-- THE INPUT follows --

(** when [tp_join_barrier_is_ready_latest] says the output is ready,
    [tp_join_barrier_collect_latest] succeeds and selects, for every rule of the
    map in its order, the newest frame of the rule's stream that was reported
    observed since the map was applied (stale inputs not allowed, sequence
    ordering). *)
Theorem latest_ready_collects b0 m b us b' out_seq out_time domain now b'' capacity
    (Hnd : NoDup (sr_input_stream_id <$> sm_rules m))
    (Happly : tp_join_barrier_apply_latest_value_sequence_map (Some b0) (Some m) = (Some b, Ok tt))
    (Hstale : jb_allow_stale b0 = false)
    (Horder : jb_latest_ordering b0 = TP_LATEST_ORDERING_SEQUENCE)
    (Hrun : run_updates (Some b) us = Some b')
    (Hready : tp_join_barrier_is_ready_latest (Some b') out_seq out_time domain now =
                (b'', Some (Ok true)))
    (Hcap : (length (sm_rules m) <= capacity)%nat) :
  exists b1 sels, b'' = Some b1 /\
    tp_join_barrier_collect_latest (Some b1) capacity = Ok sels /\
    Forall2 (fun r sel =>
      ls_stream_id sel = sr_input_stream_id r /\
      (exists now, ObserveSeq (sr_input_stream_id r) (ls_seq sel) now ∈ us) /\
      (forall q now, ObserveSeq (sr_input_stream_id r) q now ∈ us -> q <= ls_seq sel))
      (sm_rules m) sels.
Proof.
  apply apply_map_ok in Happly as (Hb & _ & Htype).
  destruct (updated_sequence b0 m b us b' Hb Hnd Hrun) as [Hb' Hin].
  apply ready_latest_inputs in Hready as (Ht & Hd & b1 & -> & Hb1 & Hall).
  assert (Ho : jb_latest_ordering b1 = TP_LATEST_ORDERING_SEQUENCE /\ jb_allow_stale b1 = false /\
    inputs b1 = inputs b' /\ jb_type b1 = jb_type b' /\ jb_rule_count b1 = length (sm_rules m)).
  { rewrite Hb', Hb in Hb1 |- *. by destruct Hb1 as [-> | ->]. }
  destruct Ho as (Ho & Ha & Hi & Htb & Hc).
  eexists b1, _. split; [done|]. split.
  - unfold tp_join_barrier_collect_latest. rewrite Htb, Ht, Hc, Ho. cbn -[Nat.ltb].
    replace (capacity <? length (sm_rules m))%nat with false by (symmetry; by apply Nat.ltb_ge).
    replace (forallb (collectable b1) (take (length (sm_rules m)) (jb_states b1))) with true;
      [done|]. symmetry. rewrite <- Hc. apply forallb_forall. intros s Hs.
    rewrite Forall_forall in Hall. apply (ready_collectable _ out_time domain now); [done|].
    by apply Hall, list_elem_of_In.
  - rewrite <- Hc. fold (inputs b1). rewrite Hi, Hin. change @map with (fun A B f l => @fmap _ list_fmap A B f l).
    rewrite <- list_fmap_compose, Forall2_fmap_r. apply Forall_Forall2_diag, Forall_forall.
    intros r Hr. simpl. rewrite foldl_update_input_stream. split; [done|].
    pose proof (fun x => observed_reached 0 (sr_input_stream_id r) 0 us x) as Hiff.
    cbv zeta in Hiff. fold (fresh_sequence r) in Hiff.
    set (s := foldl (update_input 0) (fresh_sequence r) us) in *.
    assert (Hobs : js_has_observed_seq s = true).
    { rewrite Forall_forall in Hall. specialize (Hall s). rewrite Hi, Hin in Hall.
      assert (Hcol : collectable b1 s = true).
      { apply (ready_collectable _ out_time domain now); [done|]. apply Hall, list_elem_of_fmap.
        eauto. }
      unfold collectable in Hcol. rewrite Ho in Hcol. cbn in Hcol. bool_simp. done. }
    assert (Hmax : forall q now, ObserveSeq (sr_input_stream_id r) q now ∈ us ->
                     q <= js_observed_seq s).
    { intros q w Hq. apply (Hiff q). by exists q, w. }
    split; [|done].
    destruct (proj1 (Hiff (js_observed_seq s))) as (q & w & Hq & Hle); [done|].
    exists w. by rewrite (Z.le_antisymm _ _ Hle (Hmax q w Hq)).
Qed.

-- THE INPUT concluded --
-- THE INPUT follows --

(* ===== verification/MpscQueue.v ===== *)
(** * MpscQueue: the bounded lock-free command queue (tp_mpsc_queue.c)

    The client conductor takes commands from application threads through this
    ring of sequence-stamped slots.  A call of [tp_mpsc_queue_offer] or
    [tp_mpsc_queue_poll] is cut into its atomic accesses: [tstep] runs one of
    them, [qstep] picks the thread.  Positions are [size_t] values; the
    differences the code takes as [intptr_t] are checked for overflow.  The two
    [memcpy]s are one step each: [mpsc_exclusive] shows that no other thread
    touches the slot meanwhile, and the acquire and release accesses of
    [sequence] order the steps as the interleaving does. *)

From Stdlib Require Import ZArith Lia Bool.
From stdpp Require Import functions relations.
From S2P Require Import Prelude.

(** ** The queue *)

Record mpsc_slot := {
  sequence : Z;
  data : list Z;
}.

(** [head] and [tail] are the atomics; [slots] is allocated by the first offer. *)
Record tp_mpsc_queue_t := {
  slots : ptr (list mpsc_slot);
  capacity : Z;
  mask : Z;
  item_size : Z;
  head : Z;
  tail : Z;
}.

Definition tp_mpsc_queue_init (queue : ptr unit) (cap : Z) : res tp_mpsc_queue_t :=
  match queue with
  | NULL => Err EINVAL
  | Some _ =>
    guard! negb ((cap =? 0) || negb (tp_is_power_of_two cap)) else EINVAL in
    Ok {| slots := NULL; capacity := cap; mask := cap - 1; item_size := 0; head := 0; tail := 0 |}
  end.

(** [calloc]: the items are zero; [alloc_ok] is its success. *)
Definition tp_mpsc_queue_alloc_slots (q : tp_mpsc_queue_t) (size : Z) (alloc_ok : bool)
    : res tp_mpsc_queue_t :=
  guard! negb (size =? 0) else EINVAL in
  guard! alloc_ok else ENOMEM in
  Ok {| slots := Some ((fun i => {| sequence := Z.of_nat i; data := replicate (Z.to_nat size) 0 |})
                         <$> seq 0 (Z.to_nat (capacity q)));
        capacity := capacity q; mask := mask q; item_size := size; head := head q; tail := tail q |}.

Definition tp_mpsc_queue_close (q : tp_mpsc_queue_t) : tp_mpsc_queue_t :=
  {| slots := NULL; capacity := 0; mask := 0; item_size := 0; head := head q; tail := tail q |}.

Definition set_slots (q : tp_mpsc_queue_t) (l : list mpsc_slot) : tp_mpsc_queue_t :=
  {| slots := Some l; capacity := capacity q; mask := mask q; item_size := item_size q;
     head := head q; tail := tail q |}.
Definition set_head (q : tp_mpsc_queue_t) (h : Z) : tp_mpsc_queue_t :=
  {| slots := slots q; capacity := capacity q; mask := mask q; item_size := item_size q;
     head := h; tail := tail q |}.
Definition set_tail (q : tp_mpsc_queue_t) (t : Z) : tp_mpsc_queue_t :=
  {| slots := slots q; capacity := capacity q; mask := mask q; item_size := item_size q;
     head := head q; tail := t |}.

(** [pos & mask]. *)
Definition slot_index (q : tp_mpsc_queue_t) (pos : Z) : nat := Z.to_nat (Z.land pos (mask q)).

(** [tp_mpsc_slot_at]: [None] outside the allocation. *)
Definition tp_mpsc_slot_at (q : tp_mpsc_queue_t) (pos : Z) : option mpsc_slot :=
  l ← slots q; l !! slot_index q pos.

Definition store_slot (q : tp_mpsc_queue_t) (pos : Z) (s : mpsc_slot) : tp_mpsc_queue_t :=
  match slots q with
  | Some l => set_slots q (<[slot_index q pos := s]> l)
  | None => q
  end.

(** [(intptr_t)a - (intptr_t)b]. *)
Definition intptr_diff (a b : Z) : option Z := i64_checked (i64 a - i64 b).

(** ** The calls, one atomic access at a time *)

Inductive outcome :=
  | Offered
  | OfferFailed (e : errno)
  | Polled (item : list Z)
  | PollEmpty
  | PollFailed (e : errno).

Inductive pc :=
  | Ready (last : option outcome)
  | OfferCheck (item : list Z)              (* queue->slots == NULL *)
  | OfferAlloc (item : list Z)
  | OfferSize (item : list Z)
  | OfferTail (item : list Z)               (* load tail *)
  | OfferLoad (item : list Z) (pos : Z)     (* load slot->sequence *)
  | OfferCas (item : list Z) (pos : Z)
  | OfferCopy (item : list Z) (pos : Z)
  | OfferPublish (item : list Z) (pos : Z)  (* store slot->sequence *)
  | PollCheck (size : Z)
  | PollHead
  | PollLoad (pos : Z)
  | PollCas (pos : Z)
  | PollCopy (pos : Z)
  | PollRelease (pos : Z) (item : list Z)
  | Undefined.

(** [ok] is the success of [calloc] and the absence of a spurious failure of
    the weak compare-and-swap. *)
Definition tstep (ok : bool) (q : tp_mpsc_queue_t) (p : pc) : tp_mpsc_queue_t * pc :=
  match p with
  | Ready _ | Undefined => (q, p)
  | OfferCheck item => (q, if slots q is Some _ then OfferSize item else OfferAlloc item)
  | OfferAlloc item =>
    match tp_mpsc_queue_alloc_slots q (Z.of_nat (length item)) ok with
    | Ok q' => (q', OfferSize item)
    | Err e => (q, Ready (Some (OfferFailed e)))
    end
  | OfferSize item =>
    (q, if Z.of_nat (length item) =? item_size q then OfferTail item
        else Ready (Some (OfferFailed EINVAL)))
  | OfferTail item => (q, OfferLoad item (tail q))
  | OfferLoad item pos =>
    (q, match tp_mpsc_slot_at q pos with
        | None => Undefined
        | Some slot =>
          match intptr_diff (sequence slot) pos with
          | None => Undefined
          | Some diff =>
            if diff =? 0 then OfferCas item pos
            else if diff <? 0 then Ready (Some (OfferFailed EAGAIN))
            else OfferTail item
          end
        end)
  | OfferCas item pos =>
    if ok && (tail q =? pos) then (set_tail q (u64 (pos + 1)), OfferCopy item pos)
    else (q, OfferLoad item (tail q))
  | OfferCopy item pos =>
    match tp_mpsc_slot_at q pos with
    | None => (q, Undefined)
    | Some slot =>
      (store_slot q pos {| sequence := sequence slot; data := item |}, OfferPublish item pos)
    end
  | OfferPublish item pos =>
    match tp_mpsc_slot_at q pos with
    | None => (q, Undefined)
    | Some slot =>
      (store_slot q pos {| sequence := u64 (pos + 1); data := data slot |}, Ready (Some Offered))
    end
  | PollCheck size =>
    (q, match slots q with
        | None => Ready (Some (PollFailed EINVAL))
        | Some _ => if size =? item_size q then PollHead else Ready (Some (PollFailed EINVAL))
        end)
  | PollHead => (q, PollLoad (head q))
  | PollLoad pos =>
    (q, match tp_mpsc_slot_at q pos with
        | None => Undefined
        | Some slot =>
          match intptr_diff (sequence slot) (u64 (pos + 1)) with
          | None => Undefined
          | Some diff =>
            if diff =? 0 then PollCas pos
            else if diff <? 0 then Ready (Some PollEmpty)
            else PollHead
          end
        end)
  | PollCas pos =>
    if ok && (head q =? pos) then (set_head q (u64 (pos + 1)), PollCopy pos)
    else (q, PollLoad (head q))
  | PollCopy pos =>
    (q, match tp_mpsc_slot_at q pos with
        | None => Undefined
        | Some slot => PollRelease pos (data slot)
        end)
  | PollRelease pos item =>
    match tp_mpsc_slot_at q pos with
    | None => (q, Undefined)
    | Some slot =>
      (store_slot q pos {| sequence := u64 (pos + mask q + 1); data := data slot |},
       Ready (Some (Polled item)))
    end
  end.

-- THE INPUT concluded --
-- THE INPUT follows --

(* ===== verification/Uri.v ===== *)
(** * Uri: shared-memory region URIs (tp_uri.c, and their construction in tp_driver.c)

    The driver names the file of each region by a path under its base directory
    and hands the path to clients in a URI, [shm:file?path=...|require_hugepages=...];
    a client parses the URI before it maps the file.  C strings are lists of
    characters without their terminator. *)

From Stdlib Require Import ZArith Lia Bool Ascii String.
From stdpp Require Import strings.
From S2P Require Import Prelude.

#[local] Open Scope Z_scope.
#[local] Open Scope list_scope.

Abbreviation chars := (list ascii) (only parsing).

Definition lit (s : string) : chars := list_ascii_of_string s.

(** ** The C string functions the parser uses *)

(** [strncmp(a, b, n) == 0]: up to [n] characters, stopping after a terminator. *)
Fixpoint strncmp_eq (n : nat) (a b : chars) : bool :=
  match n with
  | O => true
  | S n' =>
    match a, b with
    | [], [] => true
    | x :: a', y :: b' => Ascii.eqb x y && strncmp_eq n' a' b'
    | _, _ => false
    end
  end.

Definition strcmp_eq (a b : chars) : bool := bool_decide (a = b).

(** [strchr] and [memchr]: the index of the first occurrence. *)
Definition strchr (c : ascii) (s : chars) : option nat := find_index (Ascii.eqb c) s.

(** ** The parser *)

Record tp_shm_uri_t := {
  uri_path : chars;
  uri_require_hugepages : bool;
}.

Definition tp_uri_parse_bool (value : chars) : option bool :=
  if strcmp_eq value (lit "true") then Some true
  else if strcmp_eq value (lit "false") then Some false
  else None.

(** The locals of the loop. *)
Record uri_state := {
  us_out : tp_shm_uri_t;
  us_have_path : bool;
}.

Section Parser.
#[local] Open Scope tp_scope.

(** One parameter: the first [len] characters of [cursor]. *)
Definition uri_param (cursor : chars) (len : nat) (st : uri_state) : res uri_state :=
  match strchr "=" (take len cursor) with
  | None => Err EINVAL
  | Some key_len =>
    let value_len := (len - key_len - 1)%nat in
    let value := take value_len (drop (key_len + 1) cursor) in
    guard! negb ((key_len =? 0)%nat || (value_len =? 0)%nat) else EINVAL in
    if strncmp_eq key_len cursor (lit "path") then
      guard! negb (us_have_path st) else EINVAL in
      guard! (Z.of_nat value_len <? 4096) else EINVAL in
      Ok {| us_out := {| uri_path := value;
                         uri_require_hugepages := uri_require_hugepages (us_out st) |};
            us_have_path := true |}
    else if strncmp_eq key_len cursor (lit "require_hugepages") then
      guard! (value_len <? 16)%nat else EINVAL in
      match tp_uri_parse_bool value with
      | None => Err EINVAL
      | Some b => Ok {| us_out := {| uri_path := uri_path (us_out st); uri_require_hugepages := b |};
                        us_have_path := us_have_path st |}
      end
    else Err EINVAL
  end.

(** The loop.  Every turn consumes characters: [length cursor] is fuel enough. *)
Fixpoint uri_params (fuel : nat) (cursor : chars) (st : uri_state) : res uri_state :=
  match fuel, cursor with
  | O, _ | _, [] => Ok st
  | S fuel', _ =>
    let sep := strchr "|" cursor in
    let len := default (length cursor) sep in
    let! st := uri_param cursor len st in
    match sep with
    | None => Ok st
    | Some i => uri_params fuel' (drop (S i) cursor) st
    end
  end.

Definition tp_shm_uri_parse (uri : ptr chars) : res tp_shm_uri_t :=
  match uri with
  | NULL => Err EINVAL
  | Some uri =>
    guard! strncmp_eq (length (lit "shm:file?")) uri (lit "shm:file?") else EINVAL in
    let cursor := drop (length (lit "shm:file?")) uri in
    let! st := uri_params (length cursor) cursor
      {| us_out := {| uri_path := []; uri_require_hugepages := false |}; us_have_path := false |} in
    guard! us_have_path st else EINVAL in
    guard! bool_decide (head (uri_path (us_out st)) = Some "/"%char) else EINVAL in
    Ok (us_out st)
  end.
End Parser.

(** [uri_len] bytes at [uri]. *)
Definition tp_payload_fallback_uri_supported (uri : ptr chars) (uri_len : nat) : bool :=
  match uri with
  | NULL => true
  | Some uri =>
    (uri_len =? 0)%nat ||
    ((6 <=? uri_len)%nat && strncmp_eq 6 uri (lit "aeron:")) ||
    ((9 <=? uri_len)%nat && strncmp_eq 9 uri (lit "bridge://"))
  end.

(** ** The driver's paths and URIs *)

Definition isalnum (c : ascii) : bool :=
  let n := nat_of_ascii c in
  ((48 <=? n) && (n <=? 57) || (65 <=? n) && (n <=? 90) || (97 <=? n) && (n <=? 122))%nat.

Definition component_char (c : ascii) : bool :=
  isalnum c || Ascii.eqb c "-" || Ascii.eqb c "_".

-- THE INPUT concluded --

### INSTRUCTIONS TO FOLLOW
Return, word for word, the lines of the data above from the line with "(Hnd : NoDup" through the line with "(Horder : jb_latest_ordering", inclusive.

### EXPECTED OUTPUT
    (Hnd : NoDup (sr_input_stream_id <$> sm_rules m))
    (Happly : tp_join_barrier_apply_latest_value_sequence_map (Some b0) (Some m) = (Some b, Ok tt))
    (Hstale : jb_allow_stale b0 = false)
    (Horder : jb_latest_ordering b0 = TP_LATEST_ORDERING_SEQUENCE)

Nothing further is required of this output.